====== Record extracts

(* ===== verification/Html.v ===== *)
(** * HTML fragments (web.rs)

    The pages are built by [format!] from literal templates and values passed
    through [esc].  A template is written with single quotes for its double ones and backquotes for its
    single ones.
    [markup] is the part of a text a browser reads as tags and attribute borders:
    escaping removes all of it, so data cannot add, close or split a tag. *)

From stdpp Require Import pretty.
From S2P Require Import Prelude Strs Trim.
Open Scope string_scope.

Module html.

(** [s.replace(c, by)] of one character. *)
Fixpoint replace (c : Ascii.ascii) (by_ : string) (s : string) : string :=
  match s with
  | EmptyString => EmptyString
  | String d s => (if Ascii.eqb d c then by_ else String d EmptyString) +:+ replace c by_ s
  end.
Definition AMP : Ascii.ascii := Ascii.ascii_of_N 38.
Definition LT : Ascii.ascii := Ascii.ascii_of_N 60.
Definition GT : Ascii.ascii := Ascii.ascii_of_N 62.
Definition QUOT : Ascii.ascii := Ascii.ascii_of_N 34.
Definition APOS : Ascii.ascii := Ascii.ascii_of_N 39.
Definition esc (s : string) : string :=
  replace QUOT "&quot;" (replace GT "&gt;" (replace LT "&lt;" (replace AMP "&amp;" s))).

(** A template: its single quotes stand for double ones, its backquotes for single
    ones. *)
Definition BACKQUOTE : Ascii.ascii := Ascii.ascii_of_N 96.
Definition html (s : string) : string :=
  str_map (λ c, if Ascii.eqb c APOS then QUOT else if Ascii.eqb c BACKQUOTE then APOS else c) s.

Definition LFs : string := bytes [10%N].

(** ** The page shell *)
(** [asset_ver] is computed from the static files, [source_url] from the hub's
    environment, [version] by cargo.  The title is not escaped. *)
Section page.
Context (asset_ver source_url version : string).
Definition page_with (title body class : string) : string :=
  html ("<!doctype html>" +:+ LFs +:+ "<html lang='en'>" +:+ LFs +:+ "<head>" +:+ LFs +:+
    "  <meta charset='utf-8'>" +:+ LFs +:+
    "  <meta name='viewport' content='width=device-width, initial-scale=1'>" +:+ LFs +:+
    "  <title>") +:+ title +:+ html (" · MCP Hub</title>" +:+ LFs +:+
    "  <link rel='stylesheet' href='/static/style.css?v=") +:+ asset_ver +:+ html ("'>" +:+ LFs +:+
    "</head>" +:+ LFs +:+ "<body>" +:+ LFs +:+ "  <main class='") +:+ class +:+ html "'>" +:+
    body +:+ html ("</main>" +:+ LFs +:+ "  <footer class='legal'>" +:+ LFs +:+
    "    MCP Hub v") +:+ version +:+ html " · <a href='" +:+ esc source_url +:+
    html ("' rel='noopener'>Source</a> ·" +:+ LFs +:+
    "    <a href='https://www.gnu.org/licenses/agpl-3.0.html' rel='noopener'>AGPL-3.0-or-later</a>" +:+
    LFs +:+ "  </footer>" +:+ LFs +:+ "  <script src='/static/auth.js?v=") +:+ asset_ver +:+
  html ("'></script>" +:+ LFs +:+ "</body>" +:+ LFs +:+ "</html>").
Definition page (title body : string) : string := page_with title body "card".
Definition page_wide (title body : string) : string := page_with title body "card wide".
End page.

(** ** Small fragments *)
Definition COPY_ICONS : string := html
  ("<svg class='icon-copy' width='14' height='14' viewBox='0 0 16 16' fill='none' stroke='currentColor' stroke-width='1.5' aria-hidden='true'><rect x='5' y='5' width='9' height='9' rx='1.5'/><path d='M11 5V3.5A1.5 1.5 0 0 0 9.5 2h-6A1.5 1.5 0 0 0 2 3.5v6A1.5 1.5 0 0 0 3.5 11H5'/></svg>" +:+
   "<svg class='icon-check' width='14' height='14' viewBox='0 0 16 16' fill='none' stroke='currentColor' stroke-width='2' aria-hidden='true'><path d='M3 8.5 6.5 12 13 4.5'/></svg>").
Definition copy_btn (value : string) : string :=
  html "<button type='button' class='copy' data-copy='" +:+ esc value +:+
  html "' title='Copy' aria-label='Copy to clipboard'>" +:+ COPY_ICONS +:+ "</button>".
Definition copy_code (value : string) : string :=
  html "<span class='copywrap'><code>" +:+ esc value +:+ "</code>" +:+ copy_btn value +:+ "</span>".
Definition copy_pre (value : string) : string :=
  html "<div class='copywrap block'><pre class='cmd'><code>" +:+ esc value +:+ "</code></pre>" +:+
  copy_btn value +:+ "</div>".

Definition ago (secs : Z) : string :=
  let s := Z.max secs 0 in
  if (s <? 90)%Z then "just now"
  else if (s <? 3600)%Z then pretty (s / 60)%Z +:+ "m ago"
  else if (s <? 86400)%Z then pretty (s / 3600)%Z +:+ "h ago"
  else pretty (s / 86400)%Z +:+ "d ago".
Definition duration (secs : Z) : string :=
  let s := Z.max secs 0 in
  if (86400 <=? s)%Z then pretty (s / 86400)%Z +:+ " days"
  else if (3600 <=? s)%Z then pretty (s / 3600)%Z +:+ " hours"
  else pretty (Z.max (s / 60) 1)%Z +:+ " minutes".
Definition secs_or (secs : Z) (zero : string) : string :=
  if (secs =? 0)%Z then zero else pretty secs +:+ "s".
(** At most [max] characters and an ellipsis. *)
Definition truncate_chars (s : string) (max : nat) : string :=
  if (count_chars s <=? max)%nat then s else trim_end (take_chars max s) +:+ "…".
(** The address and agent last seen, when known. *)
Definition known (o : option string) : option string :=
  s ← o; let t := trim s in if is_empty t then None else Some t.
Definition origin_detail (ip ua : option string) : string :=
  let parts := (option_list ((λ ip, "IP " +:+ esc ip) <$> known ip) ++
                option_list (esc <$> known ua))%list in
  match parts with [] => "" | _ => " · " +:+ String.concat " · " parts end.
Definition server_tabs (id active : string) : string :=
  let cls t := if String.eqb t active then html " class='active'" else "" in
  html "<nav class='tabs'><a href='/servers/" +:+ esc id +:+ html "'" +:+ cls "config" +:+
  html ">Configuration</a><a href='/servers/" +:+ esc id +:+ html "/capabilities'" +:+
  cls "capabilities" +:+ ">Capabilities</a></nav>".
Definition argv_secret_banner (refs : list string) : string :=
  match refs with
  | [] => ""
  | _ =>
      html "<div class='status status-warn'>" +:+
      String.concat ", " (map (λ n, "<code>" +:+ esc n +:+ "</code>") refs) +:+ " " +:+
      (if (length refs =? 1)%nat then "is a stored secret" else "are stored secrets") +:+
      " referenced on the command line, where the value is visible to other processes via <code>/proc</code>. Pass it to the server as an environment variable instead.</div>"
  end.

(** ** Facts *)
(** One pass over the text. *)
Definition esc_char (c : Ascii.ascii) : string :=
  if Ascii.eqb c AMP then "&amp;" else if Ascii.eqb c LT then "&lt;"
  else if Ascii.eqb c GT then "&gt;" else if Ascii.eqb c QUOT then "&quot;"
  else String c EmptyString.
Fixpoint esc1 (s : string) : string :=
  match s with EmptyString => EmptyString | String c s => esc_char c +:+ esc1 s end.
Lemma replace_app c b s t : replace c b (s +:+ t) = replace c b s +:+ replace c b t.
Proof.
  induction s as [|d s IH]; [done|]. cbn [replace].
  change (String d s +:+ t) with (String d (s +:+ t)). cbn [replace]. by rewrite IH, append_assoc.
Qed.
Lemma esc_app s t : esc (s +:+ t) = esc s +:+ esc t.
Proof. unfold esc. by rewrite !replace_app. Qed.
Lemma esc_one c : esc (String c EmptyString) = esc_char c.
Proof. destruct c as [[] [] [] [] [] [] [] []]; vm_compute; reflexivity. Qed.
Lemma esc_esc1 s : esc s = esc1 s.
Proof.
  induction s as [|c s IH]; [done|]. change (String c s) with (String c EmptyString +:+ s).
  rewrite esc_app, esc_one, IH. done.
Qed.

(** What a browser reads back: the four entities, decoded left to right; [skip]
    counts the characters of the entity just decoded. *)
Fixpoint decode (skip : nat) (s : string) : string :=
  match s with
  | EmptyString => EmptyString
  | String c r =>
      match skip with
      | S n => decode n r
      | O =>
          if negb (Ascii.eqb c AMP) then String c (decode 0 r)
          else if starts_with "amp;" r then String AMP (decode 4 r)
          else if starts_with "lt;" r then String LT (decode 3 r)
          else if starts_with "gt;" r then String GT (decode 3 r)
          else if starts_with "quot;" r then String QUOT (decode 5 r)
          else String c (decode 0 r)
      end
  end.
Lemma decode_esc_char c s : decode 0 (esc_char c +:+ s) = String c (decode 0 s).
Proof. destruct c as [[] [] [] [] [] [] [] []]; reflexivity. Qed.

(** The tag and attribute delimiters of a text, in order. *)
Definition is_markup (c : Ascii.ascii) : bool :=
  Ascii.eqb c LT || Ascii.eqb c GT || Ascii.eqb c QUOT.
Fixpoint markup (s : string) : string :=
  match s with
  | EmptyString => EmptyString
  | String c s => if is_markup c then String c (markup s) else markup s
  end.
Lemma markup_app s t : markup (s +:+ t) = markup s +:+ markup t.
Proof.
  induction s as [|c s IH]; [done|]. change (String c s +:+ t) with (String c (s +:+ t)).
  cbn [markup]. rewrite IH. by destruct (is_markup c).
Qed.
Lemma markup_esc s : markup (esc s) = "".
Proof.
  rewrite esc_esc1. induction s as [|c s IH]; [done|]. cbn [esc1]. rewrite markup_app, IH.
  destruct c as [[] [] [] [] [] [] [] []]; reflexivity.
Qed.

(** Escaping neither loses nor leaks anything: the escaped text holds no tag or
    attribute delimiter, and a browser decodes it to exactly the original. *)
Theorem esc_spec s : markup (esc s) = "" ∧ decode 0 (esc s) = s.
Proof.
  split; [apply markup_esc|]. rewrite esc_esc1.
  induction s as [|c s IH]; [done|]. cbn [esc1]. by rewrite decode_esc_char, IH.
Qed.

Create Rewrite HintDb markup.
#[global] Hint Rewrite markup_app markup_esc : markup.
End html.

============

### Work item:
Which lines of the records contain the word "Fixpoint"? Copy each of them.

### Result below:
Fixpoint replace (c : Ascii.ascii) (by_ : string) (s : string) : string :=
Fixpoint esc1 (s : string) : string :=
Fixpoint decode (skip : nat) (s : string) : string :=
Fixpoint markup (s : string) : string :=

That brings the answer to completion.